- ASSIGNED TASK -
When the line with "pos) || has b i." appears below, start repeating lines exactly, and keep going through the line with "unfold set, bitsetIndex."; add nothing outside that span.
________________________________________
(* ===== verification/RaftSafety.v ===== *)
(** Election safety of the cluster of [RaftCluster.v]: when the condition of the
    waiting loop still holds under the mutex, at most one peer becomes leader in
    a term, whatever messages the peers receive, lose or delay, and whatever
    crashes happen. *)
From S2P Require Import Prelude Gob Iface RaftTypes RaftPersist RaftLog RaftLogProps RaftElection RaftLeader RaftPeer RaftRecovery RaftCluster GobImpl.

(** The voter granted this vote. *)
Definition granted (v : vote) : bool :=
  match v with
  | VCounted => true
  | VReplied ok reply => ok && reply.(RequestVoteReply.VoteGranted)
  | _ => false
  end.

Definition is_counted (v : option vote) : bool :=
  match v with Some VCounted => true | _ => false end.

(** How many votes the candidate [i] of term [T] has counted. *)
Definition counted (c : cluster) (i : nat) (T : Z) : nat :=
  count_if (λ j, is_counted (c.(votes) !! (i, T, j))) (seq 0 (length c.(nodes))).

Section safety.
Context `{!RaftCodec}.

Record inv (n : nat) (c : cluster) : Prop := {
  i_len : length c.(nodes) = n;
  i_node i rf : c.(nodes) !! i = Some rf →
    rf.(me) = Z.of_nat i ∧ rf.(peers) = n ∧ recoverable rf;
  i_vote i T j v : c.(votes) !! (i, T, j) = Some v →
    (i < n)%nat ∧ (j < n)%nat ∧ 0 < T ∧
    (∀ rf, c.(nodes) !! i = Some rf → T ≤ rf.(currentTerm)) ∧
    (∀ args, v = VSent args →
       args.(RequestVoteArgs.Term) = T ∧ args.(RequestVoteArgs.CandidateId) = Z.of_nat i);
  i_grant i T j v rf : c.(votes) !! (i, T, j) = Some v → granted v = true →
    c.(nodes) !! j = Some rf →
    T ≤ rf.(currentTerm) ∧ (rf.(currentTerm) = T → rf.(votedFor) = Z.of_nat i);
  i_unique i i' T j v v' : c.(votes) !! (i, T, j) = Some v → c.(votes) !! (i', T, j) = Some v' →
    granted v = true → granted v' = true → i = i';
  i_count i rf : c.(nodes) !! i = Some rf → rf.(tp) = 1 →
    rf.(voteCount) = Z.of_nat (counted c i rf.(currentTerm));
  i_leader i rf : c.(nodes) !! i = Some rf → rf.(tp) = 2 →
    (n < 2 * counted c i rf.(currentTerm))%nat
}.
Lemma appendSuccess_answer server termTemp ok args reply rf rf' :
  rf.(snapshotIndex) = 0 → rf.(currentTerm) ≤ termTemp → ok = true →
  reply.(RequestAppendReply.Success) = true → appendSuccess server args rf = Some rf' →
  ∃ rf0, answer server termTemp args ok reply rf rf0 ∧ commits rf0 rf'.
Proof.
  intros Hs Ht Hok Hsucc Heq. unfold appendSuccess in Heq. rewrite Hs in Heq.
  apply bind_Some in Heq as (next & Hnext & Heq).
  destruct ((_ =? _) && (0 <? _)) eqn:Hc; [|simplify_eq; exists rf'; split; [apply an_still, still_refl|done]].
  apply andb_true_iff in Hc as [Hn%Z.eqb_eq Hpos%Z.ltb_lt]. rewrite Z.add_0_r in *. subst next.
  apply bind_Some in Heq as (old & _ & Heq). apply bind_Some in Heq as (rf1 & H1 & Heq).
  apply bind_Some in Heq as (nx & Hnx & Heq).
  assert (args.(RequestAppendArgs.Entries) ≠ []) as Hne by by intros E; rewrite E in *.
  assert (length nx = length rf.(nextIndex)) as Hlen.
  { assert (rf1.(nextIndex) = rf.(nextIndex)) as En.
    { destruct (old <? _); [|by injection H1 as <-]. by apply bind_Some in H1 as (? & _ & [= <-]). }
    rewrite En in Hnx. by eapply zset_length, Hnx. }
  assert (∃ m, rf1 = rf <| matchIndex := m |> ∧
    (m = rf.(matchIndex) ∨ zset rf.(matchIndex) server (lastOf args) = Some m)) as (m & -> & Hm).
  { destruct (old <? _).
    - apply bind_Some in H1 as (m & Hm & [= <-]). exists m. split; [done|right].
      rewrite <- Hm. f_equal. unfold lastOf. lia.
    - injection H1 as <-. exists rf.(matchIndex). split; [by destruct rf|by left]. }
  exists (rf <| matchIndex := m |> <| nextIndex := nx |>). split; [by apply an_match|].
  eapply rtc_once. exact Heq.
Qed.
________________________________________
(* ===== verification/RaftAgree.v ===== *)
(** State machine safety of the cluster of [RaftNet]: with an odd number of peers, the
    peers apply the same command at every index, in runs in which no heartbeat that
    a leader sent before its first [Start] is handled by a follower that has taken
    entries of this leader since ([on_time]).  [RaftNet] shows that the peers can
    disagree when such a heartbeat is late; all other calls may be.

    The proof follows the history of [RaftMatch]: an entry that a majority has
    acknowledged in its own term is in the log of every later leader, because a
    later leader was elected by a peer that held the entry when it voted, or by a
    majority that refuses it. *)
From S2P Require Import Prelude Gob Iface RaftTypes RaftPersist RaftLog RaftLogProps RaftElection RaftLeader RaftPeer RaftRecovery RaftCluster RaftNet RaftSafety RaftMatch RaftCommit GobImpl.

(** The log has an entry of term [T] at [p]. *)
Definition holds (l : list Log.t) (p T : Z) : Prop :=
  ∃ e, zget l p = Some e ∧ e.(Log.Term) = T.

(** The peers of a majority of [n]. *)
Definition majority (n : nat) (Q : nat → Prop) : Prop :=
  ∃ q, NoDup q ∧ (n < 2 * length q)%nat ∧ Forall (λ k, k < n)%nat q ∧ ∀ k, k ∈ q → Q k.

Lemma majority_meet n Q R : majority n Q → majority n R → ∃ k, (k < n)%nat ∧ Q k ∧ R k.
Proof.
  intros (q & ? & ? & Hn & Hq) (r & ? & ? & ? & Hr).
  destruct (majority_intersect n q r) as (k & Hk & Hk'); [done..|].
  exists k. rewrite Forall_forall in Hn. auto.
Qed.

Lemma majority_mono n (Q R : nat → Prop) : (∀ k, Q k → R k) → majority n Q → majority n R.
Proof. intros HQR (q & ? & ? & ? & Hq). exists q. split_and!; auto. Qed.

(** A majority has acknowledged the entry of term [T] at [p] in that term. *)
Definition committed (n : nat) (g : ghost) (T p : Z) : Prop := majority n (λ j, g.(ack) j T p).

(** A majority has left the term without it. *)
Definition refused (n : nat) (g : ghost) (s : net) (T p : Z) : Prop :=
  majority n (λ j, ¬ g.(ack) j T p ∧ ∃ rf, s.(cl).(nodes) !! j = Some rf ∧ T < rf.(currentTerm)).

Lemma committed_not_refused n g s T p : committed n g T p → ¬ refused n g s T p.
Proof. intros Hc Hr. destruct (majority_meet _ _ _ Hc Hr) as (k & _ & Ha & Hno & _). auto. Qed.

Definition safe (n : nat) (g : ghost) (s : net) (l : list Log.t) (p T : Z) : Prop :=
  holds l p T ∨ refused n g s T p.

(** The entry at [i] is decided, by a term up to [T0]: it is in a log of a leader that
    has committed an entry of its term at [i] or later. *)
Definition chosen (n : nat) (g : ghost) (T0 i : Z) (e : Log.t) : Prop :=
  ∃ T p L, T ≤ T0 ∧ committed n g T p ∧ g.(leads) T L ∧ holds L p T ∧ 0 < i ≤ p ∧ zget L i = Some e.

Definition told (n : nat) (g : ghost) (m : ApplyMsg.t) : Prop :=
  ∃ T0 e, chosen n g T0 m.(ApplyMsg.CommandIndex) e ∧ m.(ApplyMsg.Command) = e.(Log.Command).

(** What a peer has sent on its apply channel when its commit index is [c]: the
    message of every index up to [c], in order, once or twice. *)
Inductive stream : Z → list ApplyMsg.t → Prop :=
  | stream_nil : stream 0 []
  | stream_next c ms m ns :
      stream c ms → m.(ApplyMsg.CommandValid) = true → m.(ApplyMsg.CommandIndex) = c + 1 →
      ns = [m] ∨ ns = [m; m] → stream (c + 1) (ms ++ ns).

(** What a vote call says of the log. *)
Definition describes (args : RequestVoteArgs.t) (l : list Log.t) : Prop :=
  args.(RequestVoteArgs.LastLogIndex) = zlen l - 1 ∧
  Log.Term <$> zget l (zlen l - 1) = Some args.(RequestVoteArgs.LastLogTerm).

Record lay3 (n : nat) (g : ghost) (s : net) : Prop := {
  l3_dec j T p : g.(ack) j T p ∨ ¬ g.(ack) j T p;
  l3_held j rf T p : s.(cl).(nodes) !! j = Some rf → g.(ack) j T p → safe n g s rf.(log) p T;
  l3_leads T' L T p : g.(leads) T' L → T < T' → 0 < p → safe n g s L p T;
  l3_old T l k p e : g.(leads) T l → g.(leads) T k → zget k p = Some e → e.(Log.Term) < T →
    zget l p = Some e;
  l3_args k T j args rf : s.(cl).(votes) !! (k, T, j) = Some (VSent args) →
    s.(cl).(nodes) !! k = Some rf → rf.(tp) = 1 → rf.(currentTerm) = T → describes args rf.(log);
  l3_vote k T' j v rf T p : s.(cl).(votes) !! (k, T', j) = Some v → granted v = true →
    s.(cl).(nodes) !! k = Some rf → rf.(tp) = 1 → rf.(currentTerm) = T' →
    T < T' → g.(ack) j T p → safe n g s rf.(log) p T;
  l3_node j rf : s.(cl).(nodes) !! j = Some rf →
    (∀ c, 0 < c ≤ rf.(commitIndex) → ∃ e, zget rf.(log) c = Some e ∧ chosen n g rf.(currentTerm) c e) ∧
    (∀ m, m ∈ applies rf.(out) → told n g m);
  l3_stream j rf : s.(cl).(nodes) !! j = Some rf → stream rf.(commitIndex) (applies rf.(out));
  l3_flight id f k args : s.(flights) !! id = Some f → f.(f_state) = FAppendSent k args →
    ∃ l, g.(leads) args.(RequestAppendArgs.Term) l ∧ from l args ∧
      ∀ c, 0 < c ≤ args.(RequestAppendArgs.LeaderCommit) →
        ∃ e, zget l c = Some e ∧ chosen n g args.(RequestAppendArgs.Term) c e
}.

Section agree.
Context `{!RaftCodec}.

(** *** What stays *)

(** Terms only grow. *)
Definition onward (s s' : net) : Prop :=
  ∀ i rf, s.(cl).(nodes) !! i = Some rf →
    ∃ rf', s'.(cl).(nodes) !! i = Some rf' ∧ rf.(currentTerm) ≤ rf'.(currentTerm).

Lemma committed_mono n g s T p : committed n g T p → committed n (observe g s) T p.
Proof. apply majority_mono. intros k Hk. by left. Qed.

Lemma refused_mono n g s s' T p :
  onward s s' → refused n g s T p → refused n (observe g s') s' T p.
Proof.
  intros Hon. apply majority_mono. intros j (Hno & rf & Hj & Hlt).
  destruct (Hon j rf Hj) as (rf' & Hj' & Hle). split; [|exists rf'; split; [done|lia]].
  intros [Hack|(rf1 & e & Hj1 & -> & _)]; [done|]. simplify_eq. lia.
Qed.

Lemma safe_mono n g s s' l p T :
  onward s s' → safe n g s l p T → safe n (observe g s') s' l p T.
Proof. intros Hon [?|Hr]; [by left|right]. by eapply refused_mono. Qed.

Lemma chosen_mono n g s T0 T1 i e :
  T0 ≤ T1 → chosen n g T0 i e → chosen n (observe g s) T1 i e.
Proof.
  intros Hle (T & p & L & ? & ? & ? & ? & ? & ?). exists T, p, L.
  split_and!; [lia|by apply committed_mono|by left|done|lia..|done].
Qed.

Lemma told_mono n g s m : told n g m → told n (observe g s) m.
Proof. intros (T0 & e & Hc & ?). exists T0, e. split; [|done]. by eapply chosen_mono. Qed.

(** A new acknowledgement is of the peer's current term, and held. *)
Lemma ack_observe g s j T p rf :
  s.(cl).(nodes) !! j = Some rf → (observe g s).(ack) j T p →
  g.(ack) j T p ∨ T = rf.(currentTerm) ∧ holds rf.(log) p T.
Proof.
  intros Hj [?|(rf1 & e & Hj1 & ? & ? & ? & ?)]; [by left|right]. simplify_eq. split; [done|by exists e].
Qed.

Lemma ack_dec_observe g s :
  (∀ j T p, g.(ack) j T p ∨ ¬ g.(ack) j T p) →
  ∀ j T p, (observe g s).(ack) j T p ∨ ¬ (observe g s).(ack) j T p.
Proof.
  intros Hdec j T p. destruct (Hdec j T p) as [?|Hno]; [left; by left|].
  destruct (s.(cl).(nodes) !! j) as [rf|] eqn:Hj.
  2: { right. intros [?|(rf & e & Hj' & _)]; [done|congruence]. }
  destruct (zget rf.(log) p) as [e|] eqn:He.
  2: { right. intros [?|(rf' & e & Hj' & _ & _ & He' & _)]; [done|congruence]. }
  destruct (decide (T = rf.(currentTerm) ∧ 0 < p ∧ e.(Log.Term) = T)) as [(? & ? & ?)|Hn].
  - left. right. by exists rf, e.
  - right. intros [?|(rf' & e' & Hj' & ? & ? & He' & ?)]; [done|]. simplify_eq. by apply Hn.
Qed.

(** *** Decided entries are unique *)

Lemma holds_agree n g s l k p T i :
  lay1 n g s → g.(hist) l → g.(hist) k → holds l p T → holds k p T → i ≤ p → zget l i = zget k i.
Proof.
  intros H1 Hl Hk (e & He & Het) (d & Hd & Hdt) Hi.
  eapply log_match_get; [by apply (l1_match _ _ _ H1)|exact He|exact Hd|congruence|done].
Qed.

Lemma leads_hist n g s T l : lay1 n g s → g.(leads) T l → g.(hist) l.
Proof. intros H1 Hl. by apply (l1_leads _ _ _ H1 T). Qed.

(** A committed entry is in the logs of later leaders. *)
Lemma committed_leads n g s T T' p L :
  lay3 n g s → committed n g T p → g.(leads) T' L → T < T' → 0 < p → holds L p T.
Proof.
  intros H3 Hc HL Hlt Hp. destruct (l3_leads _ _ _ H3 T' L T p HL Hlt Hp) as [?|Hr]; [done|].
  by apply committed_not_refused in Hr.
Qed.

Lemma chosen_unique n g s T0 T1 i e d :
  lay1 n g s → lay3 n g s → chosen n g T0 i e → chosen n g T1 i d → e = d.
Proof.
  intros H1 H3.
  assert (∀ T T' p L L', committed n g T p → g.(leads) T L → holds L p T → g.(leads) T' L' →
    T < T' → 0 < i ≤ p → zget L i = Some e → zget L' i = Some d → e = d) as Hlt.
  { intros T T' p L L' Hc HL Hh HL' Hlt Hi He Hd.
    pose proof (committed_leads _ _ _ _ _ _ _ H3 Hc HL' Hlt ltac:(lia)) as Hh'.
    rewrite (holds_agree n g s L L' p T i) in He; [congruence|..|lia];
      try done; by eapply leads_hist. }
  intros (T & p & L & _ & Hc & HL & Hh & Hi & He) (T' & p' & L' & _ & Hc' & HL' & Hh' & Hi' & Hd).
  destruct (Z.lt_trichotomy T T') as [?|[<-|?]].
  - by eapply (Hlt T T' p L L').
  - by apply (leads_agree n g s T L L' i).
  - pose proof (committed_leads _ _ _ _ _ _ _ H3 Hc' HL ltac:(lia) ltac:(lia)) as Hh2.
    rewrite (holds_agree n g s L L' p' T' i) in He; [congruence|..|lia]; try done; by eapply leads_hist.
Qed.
________________________________________
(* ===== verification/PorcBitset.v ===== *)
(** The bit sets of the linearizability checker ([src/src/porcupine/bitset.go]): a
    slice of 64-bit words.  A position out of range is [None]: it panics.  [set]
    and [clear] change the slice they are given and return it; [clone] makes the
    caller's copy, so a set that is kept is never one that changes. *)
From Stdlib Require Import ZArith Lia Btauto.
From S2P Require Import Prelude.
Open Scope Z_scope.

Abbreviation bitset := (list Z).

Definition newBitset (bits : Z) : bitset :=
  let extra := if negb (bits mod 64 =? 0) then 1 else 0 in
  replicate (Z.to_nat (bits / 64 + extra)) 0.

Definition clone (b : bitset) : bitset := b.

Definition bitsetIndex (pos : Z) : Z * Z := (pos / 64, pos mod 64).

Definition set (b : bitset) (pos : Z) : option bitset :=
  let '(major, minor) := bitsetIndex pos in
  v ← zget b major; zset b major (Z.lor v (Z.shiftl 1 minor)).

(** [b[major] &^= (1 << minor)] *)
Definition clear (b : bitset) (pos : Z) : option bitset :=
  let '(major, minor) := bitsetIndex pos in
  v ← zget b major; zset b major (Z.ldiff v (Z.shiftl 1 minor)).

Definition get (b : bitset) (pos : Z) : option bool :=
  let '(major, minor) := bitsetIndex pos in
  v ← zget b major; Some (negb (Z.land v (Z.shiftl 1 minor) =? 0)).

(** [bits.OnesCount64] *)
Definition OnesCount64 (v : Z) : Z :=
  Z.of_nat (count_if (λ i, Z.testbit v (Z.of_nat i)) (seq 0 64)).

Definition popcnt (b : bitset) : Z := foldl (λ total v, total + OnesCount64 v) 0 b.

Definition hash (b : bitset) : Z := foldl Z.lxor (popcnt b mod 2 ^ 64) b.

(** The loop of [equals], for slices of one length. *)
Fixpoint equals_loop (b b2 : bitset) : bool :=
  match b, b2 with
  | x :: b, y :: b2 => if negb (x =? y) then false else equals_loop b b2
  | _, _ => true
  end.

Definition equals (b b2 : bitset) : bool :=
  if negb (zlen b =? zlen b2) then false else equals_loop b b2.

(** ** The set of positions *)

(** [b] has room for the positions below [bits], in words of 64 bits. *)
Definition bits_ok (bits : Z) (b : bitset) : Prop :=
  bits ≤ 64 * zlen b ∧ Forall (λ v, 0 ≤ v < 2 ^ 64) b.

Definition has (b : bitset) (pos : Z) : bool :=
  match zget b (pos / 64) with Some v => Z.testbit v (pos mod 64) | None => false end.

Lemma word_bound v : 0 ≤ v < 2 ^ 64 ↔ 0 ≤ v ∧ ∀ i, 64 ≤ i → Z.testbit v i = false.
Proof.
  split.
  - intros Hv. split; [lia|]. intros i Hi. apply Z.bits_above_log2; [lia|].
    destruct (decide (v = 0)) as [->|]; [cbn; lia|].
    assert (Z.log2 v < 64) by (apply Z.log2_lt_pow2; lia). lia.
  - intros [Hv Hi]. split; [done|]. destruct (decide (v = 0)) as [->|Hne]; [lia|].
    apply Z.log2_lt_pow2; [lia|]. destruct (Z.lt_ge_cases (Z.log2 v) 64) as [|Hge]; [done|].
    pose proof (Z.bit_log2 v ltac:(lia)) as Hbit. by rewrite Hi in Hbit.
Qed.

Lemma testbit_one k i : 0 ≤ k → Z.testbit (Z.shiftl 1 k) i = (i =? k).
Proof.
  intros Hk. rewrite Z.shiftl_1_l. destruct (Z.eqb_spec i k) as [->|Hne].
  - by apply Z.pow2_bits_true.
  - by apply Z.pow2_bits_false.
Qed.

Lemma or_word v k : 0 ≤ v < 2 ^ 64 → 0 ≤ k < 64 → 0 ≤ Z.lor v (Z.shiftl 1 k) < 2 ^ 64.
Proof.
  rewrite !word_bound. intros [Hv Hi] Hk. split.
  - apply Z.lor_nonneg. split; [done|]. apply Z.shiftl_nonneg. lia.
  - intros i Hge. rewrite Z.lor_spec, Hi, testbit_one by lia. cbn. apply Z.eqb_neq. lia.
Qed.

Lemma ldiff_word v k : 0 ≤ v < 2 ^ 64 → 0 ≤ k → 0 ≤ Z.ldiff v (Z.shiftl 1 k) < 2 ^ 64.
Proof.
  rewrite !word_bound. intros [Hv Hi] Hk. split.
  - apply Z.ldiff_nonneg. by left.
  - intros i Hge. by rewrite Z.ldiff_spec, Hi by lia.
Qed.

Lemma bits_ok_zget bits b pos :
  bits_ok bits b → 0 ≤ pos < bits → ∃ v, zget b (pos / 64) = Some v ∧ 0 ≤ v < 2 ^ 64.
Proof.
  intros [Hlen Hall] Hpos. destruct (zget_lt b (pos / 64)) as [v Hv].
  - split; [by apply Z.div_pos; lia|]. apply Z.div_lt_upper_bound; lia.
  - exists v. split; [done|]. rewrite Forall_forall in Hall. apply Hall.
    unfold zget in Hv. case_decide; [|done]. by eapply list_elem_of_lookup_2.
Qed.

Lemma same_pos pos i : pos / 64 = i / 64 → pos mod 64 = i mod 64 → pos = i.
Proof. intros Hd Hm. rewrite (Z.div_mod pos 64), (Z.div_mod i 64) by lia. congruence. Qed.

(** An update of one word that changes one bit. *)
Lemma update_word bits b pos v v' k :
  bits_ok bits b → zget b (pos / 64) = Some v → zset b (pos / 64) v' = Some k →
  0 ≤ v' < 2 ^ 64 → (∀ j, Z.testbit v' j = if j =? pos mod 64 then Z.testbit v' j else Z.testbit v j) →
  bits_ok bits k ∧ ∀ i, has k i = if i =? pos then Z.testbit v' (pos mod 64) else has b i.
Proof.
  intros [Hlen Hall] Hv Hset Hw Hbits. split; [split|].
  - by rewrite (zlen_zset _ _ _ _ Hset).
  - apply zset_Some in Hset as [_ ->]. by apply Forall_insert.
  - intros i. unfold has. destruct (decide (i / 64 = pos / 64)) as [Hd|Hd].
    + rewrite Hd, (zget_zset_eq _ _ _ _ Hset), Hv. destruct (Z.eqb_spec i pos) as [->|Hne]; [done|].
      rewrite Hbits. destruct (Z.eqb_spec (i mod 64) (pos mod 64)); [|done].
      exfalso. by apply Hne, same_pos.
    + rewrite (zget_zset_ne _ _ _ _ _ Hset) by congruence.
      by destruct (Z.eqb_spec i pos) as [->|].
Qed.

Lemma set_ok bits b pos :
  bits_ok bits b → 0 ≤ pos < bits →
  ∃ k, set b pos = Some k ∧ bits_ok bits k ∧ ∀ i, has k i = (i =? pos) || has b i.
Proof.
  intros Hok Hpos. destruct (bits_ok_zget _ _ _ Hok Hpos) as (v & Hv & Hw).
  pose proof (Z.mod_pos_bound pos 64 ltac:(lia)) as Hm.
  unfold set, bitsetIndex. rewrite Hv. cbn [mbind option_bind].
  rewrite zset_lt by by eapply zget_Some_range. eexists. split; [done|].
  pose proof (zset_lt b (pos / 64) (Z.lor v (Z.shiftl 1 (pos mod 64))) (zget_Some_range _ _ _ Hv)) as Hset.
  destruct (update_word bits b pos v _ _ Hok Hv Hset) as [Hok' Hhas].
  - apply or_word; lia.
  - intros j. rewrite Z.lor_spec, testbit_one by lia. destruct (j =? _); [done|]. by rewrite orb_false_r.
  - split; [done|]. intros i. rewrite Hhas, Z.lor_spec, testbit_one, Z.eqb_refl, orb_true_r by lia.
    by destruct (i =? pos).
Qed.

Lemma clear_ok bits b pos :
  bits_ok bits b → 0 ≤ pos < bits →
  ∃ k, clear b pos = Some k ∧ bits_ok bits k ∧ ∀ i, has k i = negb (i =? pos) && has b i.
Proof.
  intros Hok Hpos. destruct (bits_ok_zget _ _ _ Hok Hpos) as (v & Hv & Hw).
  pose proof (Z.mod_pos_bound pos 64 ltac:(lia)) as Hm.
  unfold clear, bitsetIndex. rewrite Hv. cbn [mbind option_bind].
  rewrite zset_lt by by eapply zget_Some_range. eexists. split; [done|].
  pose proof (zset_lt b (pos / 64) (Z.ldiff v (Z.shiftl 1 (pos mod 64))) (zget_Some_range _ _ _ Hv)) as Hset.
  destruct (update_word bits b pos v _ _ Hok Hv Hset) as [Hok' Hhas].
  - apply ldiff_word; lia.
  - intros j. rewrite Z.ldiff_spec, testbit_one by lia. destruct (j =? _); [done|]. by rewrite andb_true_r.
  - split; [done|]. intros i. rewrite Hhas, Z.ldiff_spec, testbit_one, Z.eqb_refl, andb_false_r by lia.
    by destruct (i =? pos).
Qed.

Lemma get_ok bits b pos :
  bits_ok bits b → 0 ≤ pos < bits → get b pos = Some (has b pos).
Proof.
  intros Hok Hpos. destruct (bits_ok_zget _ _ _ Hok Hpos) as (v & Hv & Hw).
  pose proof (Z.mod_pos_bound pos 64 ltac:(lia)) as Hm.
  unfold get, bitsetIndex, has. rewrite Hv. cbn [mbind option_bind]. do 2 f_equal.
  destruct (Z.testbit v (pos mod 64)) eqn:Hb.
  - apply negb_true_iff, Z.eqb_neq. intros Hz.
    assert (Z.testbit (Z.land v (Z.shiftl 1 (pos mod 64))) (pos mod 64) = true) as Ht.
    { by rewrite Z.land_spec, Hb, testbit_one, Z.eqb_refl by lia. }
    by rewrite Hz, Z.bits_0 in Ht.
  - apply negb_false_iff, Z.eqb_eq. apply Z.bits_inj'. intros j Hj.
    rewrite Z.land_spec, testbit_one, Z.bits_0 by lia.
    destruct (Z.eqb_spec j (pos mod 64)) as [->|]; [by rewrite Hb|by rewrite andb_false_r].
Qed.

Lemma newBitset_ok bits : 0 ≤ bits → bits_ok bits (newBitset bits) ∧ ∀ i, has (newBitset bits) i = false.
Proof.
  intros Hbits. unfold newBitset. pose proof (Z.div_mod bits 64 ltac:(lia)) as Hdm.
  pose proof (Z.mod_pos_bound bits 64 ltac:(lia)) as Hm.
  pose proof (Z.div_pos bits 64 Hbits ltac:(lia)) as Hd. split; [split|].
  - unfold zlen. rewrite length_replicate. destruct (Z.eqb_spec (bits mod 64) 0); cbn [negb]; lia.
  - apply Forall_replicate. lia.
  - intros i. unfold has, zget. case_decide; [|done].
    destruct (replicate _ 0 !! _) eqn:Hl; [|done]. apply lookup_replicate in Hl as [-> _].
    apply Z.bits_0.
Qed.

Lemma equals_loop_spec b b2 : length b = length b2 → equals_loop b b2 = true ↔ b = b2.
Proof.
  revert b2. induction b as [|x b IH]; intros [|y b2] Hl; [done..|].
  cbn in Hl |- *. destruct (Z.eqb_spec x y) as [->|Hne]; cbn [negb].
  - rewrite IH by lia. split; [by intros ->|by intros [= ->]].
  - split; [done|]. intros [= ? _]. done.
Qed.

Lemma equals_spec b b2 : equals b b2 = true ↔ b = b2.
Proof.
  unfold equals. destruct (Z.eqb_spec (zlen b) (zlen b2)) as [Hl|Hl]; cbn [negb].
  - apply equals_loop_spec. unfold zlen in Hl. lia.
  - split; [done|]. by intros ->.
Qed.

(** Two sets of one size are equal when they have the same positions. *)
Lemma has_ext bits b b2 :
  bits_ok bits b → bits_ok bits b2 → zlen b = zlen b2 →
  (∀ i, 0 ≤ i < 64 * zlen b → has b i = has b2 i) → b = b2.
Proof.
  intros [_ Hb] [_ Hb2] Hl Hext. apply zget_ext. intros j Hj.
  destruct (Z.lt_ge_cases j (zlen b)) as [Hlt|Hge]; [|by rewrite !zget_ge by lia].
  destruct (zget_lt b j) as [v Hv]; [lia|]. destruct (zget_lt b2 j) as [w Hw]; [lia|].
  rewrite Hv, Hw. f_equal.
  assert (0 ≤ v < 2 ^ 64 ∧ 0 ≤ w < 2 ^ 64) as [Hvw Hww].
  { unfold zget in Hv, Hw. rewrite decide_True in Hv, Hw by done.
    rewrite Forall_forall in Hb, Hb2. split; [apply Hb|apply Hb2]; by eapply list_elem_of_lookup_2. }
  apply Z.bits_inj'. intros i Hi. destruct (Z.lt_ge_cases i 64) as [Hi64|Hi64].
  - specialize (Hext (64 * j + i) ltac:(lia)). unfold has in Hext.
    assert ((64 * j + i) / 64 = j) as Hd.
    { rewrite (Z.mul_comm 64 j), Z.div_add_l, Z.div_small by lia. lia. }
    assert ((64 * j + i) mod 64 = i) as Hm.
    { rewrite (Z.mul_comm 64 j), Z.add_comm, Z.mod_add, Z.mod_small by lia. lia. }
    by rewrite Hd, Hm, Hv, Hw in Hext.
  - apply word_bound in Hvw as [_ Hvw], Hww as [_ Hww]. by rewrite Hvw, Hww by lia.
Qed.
________________________________________
- REPLY TO THE TASK -
  ∃ k, set b pos = Some k ∧ bits_ok bits k ∧ ∀ i, has k i = (i =? pos) || has b i.
Proof.
  intros Hok Hpos. destruct (bits_ok_zget _ _ _ Hok Hpos) as (v & Hv & Hw).
  pose proof (Z.mod_pos_bound pos 64 ltac:(lia)) as Hm.
  unfold set, bitsetIndex. rewrite Hv. cbn [mbind option_bind].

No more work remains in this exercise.